Everything from the first line of the material below through the line containing "(** The blocks" is to be printed exactly, and nothing more.
□ □ □ □
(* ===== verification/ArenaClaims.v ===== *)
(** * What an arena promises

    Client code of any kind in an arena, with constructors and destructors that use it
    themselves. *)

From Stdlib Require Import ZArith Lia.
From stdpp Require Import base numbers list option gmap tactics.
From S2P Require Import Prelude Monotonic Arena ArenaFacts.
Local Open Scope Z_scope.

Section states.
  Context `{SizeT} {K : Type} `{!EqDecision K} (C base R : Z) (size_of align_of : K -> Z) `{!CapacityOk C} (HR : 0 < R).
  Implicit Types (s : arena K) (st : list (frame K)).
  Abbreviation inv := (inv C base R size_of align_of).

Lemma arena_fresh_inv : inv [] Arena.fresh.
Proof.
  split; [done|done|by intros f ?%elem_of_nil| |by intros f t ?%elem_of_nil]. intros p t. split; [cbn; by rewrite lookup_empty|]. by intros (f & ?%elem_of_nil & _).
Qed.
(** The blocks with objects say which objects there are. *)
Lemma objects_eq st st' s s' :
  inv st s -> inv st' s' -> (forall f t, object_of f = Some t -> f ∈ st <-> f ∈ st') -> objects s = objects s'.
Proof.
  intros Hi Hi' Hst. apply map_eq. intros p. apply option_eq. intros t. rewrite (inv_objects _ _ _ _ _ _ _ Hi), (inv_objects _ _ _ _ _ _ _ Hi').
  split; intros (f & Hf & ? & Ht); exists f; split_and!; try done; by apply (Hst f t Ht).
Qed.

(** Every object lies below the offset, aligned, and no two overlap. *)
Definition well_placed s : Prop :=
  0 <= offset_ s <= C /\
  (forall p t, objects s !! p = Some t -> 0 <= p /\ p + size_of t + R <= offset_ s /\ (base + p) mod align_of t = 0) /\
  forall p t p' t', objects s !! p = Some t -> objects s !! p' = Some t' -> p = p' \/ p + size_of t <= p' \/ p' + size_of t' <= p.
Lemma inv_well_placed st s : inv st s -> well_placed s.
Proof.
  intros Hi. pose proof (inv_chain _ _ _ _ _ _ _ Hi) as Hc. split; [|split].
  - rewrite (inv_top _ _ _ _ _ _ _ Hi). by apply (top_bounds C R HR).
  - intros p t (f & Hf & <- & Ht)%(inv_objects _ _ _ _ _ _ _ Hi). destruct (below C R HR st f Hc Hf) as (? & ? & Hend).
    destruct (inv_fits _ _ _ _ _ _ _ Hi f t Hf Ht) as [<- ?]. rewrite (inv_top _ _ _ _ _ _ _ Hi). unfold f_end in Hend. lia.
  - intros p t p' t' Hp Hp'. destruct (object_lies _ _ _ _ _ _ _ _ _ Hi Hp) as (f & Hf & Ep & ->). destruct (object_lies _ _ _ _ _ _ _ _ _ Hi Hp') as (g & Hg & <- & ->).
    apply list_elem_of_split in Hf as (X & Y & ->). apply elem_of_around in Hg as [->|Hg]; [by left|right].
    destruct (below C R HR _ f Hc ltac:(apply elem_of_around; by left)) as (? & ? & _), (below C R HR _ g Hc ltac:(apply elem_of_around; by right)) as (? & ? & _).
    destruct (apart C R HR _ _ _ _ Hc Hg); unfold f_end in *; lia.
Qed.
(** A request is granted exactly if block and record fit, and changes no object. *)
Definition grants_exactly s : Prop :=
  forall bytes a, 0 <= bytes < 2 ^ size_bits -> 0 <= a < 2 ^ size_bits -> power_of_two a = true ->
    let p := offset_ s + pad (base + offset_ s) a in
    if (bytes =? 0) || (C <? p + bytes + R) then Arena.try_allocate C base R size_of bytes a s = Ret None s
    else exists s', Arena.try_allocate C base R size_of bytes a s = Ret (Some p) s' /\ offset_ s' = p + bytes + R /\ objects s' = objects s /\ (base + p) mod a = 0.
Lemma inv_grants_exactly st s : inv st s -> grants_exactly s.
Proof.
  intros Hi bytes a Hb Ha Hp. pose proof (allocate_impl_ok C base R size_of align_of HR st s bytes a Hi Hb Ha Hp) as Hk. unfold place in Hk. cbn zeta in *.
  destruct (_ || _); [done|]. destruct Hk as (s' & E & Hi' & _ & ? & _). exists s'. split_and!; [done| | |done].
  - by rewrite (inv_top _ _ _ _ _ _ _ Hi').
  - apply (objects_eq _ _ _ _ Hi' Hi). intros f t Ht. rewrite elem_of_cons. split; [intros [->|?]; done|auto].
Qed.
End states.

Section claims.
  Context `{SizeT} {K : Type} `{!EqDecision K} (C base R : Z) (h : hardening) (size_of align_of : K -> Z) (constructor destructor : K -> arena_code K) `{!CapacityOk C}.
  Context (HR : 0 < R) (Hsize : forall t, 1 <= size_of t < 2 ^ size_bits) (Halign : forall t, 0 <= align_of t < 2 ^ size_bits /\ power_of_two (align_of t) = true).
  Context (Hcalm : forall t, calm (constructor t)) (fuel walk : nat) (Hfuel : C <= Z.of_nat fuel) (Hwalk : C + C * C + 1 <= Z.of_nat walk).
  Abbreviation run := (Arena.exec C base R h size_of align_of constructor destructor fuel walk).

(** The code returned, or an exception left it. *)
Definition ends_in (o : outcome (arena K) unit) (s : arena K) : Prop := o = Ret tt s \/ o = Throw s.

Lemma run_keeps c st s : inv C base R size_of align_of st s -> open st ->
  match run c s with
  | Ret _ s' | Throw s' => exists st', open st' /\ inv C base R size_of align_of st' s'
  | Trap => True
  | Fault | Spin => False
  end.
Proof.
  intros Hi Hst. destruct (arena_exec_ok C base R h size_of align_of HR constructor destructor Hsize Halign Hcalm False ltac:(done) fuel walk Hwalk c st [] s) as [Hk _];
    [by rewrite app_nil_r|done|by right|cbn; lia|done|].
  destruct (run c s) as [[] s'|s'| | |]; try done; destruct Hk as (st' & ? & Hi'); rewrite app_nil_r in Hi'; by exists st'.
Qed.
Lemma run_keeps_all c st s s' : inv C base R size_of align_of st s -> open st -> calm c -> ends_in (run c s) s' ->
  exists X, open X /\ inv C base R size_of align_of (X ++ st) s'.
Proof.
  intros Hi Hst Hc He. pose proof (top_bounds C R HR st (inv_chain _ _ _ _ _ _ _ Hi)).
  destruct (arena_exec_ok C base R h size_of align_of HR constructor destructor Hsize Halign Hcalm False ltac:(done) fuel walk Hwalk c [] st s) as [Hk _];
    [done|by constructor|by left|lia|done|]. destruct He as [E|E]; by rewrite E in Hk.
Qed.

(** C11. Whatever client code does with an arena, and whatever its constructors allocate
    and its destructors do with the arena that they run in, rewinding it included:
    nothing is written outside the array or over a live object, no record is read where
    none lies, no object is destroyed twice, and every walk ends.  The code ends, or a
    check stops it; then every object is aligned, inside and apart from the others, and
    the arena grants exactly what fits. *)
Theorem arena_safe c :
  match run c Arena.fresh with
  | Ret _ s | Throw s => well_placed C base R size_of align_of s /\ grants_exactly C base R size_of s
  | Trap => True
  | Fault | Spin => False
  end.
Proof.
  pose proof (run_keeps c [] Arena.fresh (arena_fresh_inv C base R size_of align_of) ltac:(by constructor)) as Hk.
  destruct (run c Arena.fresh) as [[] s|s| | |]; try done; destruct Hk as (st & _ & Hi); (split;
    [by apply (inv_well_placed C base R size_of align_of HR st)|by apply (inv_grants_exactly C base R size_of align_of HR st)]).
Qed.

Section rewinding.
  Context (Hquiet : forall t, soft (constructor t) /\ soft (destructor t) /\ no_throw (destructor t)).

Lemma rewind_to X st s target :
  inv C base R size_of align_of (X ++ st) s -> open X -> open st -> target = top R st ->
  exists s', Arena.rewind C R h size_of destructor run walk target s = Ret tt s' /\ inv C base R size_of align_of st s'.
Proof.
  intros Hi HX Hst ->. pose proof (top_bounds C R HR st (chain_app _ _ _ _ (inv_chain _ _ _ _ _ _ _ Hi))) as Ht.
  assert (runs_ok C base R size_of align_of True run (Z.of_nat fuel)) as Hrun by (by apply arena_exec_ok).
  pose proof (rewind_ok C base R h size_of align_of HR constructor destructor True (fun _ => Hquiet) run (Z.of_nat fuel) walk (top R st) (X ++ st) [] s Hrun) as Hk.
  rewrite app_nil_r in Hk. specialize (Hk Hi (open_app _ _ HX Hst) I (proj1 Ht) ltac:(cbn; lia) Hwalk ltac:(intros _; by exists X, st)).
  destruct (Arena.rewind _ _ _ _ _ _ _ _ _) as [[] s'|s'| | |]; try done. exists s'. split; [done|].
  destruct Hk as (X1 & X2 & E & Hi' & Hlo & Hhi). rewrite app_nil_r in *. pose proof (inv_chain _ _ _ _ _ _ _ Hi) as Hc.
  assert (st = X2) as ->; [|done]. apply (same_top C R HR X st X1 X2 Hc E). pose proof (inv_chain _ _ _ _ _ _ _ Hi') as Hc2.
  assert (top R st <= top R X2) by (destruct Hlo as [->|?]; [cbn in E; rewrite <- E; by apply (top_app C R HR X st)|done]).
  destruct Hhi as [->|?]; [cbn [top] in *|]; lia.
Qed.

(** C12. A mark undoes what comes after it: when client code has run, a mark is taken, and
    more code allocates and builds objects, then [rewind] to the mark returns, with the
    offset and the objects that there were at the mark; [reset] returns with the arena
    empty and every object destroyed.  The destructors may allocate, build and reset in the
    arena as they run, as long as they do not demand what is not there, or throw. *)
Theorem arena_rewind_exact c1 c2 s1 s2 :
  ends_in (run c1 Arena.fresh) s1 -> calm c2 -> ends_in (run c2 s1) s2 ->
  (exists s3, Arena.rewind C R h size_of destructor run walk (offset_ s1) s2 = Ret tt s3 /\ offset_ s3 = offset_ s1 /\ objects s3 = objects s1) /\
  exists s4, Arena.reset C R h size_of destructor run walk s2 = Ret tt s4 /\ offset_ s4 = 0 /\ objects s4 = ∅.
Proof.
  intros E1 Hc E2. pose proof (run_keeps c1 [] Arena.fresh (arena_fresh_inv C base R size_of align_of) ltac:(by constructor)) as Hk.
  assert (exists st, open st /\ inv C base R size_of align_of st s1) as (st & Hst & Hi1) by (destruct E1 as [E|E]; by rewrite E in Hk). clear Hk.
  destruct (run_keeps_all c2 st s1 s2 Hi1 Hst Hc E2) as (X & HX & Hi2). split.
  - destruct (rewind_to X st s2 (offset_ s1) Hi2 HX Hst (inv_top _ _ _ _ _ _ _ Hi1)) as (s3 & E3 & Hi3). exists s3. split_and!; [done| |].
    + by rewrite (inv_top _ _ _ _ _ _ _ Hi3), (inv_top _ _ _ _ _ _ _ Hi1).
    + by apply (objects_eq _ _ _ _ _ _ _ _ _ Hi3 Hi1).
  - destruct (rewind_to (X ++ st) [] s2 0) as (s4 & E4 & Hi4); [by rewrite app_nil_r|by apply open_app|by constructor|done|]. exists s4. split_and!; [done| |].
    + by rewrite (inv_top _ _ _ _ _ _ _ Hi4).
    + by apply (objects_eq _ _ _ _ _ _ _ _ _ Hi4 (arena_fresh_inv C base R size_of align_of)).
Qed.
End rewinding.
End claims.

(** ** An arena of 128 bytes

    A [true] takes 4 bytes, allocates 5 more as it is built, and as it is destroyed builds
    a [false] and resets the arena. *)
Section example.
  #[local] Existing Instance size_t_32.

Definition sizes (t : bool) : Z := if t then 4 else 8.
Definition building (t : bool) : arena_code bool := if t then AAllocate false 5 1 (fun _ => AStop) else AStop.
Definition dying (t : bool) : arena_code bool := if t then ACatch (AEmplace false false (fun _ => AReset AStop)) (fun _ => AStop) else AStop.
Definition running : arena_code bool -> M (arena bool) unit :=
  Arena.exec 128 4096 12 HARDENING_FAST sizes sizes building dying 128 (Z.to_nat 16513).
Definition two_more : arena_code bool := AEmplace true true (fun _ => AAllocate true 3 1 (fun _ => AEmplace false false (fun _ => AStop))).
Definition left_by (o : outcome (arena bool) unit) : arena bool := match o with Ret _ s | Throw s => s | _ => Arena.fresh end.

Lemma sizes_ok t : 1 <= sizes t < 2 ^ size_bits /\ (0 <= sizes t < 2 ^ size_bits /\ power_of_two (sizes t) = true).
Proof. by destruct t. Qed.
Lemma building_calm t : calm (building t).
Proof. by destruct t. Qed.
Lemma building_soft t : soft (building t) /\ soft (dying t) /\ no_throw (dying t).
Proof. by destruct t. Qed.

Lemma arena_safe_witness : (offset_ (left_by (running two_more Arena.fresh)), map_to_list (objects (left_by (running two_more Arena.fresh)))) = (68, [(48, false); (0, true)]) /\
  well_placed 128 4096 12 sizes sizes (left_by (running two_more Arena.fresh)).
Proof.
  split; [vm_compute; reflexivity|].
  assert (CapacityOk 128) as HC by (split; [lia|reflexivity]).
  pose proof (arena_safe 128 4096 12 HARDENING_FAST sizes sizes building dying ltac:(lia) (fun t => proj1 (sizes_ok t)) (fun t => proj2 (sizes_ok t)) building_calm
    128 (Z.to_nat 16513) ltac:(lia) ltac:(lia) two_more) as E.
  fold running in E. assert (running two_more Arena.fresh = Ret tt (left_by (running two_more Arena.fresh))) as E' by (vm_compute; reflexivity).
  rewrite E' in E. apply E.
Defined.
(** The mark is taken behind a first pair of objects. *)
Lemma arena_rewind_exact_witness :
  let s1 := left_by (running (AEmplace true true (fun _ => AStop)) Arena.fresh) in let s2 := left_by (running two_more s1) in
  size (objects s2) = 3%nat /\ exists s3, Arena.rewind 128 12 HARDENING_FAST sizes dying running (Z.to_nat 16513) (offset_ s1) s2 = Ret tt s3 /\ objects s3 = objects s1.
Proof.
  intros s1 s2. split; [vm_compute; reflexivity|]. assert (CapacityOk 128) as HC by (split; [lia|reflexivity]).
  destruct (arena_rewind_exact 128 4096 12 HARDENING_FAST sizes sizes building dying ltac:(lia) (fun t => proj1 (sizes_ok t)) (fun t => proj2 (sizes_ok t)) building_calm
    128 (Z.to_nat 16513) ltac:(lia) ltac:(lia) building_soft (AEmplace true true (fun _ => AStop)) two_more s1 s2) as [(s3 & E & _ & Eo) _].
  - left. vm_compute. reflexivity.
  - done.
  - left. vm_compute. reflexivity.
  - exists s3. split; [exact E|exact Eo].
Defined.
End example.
□ □ □ □
EXERCISE SOLUTION
(* ===== verification/ArenaClaims.v ===== *)
(** * What an arena promises

    Client code of any kind in an arena, with constructors and destructors that use it
    themselves. *)

From Stdlib Require Import ZArith Lia.
From stdpp Require Import base numbers list option gmap tactics.
From S2P Require Import Prelude Monotonic Arena ArenaFacts.
Local Open Scope Z_scope.

Section states.
  Context `{SizeT} {K : Type} `{!EqDecision K} (C base R : Z) (size_of align_of : K -> Z) `{!CapacityOk C} (HR : 0 < R).
  Implicit Types (s : arena K) (st : list (frame K)).
  Abbreviation inv := (inv C base R size_of align_of).

Lemma arena_fresh_inv : inv [] Arena.fresh.
Proof.
  split; [done|done|by intros f ?%elem_of_nil| |by intros f t ?%elem_of_nil]. intros p t. split; [cbn; by rewrite lookup_empty|]. by intros (f & ?%elem_of_nil & _).
Qed.
(** The blocks with objects say which objects there are. *)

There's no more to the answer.